##### Entries shown #####
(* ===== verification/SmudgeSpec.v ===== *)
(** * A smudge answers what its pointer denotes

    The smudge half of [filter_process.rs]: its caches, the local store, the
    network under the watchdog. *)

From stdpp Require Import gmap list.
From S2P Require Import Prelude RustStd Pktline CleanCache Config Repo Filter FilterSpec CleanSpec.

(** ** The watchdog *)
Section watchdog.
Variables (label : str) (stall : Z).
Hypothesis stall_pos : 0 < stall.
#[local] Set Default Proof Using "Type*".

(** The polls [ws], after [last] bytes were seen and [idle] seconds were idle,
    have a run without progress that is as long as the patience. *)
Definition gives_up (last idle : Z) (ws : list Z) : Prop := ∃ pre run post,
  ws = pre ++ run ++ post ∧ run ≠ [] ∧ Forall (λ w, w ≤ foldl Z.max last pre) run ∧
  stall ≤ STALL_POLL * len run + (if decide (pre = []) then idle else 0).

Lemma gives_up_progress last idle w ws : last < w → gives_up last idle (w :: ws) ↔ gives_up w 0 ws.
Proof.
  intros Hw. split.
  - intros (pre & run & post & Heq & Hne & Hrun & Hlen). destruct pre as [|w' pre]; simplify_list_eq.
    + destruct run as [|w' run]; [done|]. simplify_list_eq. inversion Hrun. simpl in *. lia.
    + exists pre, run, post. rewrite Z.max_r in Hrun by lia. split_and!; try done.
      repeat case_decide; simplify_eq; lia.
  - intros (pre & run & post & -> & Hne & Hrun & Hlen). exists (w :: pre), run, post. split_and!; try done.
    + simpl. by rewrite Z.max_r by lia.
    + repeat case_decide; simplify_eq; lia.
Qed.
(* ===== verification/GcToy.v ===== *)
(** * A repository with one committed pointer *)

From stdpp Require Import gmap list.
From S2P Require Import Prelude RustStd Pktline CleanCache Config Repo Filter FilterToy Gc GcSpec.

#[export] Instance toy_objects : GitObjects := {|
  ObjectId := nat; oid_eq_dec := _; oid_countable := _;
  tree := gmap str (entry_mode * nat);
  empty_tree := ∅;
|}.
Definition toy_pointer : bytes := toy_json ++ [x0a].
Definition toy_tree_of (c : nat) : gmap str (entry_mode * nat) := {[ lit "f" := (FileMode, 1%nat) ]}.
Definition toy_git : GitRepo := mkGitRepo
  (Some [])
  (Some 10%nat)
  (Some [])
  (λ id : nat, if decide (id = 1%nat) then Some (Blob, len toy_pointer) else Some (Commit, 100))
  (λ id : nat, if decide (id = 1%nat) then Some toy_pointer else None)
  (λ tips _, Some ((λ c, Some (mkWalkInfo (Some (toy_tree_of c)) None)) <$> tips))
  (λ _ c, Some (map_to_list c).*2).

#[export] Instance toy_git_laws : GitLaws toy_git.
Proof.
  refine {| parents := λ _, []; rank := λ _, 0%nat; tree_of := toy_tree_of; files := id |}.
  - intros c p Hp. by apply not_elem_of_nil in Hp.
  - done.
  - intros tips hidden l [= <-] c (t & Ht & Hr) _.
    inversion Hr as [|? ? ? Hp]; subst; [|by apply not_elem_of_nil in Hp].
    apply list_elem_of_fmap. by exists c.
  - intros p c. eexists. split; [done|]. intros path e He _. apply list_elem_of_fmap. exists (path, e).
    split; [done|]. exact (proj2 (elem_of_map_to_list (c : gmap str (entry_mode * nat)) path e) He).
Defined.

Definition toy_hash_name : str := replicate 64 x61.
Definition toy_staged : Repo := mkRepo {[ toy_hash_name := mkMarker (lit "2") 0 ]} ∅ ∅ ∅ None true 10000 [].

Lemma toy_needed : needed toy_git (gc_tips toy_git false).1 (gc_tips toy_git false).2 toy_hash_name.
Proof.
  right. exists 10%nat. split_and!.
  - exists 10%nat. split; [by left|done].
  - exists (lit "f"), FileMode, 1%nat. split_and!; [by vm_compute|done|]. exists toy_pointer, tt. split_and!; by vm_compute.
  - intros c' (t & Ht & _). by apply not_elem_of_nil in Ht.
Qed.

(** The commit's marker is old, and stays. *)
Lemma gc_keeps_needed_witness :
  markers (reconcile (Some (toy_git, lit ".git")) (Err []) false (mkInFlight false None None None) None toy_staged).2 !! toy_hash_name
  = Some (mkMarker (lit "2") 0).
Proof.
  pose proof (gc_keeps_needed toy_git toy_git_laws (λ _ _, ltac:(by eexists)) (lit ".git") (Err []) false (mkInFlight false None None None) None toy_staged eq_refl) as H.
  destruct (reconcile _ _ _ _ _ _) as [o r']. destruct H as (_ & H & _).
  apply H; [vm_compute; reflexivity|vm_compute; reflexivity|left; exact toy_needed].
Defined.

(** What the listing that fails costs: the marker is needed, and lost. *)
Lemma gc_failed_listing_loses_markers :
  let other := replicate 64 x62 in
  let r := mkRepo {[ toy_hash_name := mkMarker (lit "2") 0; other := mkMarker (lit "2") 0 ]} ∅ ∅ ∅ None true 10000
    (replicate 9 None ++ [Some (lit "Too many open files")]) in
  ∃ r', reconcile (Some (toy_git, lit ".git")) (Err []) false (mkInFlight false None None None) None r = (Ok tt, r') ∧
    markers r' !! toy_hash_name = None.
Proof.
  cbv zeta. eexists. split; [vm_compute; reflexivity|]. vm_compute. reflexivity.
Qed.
#####
- **What you need to do**: In the data above, find the line that contains "(** The polls" and the line that contains "#[export] Instance toy_git_laws". Repeat exactly those lines and every line between them, and only those.

- **Your response**:
(** The polls [ws], after [last] bytes were seen and [idle] seconds were idle,
    have a run without progress that is as long as the patience. *)
Definition gives_up (last idle : Z) (ws : list Z) : Prop := ∃ pre run post,
  ws = pre ++ run ++ post ∧ run ≠ [] ∧ Forall (λ w, w ≤ foldl Z.max last pre) run ∧
  stall ≤ STALL_POLL * len run + (if decide (pre = []) then idle else 0).

Lemma gives_up_progress last idle w ws : last < w → gives_up last idle (w :: ws) ↔ gives_up w 0 ws.
Proof.
  intros Hw. split.
  - intros (pre & run & post & Heq & Hne & Hrun & Hlen). destruct pre as [|w' pre]; simplify_list_eq.
    + destruct run as [|w' run]; [done|]. simplify_list_eq. inversion Hrun. simpl in *. lia.
    + exists pre, run, post. rewrite Z.max_r in Hrun by lia. split_and!; try done.
      repeat case_decide; simplify_eq; lia.
  - intros (pre & run & post & -> & Hne & Hrun & Hlen). exists (w :: pre), run, post. split_and!; try done.
    + simpl. by rewrite Z.max_r by lia.
    + repeat case_decide; simplify_eq; lia.
Qed.
(* ===== verification/GcToy.v ===== *)
(** * A repository with one committed pointer *)

From stdpp Require Import gmap list.
From S2P Require Import Prelude RustStd Pktline CleanCache Config Repo Filter FilterToy Gc GcSpec.

#[export] Instance toy_objects : GitObjects := {|
  ObjectId := nat; oid_eq_dec := _; oid_countable := _;
  tree := gmap str (entry_mode * nat);
  empty_tree := ∅;
|}.
Definition toy_pointer : bytes := toy_json ++ [x0a].
Definition toy_tree_of (c : nat) : gmap str (entry_mode * nat) := {[ lit "f" := (FileMode, 1%nat) ]}.
Definition toy_git : GitRepo := mkGitRepo
  (Some [])
  (Some 10%nat)
  (Some [])
  (λ id : nat, if decide (id = 1%nat) then Some (Blob, len toy_pointer) else Some (Commit, 100))
  (λ id : nat, if decide (id = 1%nat) then Some toy_pointer else None)
  (λ tips _, Some ((λ c, Some (mkWalkInfo (Some (toy_tree_of c)) None)) <$> tips))
  (λ _ c, Some (map_to_list c).*2).

#[export] Instance toy_git_laws : GitLaws toy_git.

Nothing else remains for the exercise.